What you need to do
Show each line of the records in which the word "else" occurs.

+++ Data extracts +++

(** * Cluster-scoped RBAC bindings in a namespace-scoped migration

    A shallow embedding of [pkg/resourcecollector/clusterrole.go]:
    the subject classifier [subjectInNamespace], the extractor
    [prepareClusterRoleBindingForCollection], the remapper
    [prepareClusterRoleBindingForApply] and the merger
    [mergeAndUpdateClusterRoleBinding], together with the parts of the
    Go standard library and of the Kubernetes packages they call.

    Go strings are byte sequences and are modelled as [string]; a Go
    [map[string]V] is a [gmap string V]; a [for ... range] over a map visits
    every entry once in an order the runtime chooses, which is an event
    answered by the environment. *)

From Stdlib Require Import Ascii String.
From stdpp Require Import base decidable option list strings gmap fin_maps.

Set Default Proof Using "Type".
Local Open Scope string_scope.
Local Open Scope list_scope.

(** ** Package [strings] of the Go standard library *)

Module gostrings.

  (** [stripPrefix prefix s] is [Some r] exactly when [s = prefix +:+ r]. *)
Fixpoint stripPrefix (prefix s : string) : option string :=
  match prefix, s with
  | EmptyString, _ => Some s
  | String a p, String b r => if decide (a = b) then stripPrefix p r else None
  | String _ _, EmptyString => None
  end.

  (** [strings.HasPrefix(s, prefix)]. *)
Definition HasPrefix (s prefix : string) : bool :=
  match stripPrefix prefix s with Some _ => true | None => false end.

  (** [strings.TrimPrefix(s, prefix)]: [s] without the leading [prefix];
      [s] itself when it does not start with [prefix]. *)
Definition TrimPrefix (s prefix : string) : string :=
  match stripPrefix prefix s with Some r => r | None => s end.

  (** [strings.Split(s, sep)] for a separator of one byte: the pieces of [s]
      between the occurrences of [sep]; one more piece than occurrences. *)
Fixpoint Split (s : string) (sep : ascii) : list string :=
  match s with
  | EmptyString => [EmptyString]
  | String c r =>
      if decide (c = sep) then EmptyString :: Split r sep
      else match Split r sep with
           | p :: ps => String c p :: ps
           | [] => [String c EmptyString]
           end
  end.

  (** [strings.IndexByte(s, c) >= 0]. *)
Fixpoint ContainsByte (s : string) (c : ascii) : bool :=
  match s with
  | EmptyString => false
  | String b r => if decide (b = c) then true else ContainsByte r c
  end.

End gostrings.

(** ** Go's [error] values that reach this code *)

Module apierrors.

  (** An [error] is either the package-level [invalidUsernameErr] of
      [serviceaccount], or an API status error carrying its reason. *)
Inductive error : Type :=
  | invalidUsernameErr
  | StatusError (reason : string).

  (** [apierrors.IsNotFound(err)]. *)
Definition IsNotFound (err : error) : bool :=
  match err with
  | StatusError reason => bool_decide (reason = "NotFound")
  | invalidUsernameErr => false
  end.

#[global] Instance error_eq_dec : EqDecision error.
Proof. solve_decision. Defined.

+++

Solution to the problem
  | String a p, String b r => if decide (a = b) then stripPrefix p r else None
      else match Split r sep with
  | String b r => if decide (b = c) then true else ContainsByte r c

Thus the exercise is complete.